Trento. Primi tornei nazionali e primi traguardi di spessore, domenica 20 ottobre, per gli atleti trentini che si sono mossi oltre i confini della provincia, a partire dal torneo di sesta categoria nazionale svoltosi al Palazzetto Maso alla Pieve di Bolzano, dove il giovanissimo rappresentante del Pizzeria Giardino Cles, Thomas Franzoi, (classe 2007) non si è accontentato solo di fare esperienza ma si è spinto fino a conquistare il titolo, il suo primo in un evento così importante, dato che si trattava appunto di un torneo ad apertura nazionale con una cinquantina di partecipanti ai ranghi di partenza.

Superato il proprio girone come primo, il 12enne allievo di Enrico Panizza si è speso con tutte le proprie risorse soprattutto agli ottavi di finale, quando è stato messo alle strette dall’emiliano Jury Vecchio, col quale è stata battaglia serrata, come s’intuisce dai parziali dei cinque set giocati e terminati 16-14, 2-11, 11-6, 12-14, 11-8 a favore del ragazzo trentino. Superato l’ostacolo di questo suo primo match del tabellone ad eliminazione diretta, Thomas si è poi alleggerito dei rischi che nei quarti e in semifinale avrebbero potuto farlo inciampare, tant’è che soltanto un set gli è scivolato in queste due partite prima dell’ultimo atto. In finale poi è stata ancora una corsa punto a punto contro il giocatore di casa, il bolzanino Claudio Petrocito, col quale ha dovuto sempre inseguire, fino al quinto e decisivo set dopo una rimonta che lo aveva visto partire da uno svantaggio di 0 set a 2 ma che, anche attraverso dei match-point annullati, si è risolto nel trionfo più bello della sua verde carriera. Questi i parziali a favore di Franzoi: 7-11, 11-13, 11-7, 14-12 e 11-6.

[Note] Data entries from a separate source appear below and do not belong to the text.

(** Splitting at a single character. *)
Fixpoint splitChar (d : ascii) (acc s : string) : list string :=
  match s with
  | EmptyString => [acc]
  | String c s' =>
      if Ascii.eqb c d then acc :: splitChar d EmptyString s'
      else splitChar d (acc ++ String c EmptyString) s'
  end.

End Str.

(** ** Segments *)

Module Num.

(** The characters after '/' in the order of the code units; the
    digits of radix 36 are among them. *)
Definition isDigit (c : ascii) : bool :=
  match Ascii.compare "/" c with Lt => true | _ => false end.

(** The two characters that structure a key are not digits. *)
Definition structural (d : ascii) : Prop := isDigit d = false.

(** The segment of a sibling index. *)
Definition seg (k : Z) : string := Js.padStart2 (Js.toString36 (Some k)).

(** The two digits of an index below 1296. *)
Definition two (k : Z) : string :=
  String (Js.digitChar (k / 36)) (String (Js.digitChar (k mod 36)) "").

End Num.

(** ** The two scans for a maximum *)

(** [m] is the greatest key among the objects of [items] that satisfy
    [f]. *)
Definition greatestKey (f : Item → bool) (items : list Item) (m : string) : Prop :=
  (∃ c, c ∈ items ∧ f c = true ∧ order c = Some m) ∧
  ∀ c k, c ∈ items → f c = true → order c = Some k → StrOrd.le k m.

(** The filters of [getMaxThread] and of [getMaxThreadPerThread]. *)
Definition nonEmptyKey (c : Item) : bool := Js.truthy (order c).

Definition siblingKey (pid : option string) (c : Item) : bool :=
  Js.strictEq (parent c) pid && Js.truthy (order c).

(** ** Collections and checks used in the examples *)

(** [n] roots without keys, with the ids "0", "1", ... in radix 36. *)
Definition manyRoots (n : nat) : list Item :=
  map (λ i, mkItem (Js.toString36 (Some (Z.of_nat i))) None None) (seq 0 n).

(** The object [o] is there, has no [parent] field and carries the key
    [k]. *)
Definition rootWithKey (o : option Item) (k : string) : bool :=
  match o with
  | Some c => Js.strictEq (order c) (Some k) && Js.strictEq (parent c) None
  | None => false
  end.

(** A check of the result of a call that returned. *)
Definition whenDone {A} (r : Outcome A) (f : A → bool) : bool :=
  match r with
  | Done x => f x
  | _ => false
  end.



(** A child whose key does not extend the key of its parent, and a new
    root. *)
Definition misleadingKeys : list Item :=
  [ mkItem "r" None (Some "00.");
    mkItem "c" (Some "r") (Some "05/00.");
    mkItem "n" None None ].

(** ** Rendering *)

(** [n] spaces. *)
Fixpoint spaces (n : nat) : string :=
  match n with
  | O => EmptyString
  | S n' => String " " (spaces n')
  end.

(** The number of segments of the key of an object; an absent key counts
    for one. *)
Definition keySegments (i : Item) : nat :=
  match order i with
  | Some k => length (Js.split "/" k)
  | None => 1%nat
  end.

(** Every object keyed between [before] and [after] whose parent
    resolves carries the key of that parent without its marker, the
    delimiter, and a rendered number. *)
Definition childKeysBuilt (opt : ThreadSortOptions) (before after : list Item) : Prop :=
  ∀ j cj cj' pi, before !! j = Some cj → order cj = None →
    after !! j = Some cj' → keyed cj' → parentPos after cj' = Some pi →
    ∃ p kp n, after !! pi = Some p ∧ order p = Some kp ∧
      order cj' =
        Some (newThread opt (Js.toStr (stripEor opt (Some kp)) ++ delimiter opt) n).

(** A parent and its child, both with a key, the key of the child being
    the smaller. *)
Definition prekeyedPair : list Item :=
  [ mkItem "p" None (Some "01."); mkItem "c" (Some "p") (Some "00.") ].

(** ** Keys as paths of sibling indices *)

Module Path.

(** The key of the path [k1; ...; kn] is the segments of the indices
    joined by '/' and closed by '.'. *)
Fixpoint tailStr (p : list Z) : string :=
  match p with
  | [] => EmptyString
  | k :: p' => "/" ++ Num.seg k ++ tailStr p'
  end.

(** The key of a path without its marker. *)
Definition bodyStr (p : list Z) : string :=
  match p with
  | [] => EmptyString
  | k :: p' => Num.seg k ++ tailStr p'
  end.

(** The key of a path. *)
Definition render (p : list Z) : string := bodyStr p ++ ".".

(** The indices whose segment has two characters. *)
Definition inRange (k : Z) : Prop := 0 ≤ k < 1296.

(** A path has at least one index, all of them in range. *)
Definition wf (p : list Z) : Prop := p ≠ [] ∧ Forall inRange p.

Un’altra pongista che farà parlare di sé in futuro è, con buone probabilità, la piccola Ginevra Sartori, atleta coetane di Thomas Franzoi, che a 12 anni è già titolare in di serie B femminile nel Rotalnord Lavis. Alla quarta edizione del toneo nazionale Giornata Rosa di Coccaglio (Brescia), la ragazza trentina ha piazzato un altro segnale incoraggiante raggiungendo la semifinale del tabellone di quinta categoria che le è valsa la medaglia di bronzo, fermata solamente dalla vincitrice, la veneta Giorgia Filippi. Ginevra, una volta superato piuttosto agevolmente il suo girone preliminare, ha dovuto fare i conti agli ottavi di finale contro la promessa del Castel Goffredo, Selma Salliu, battuta in 3 soli set (11-8, 11-3, 11-5), quindi ai quarti di finale contro la romagnola Cloe Ceré, sulla quale Ginevra ha prevalso per 3 set a 1. La semifinale poi si è rivelata proibitiva contro la coetanea Giorgia Filippi (11-7, 11-5, 11-6).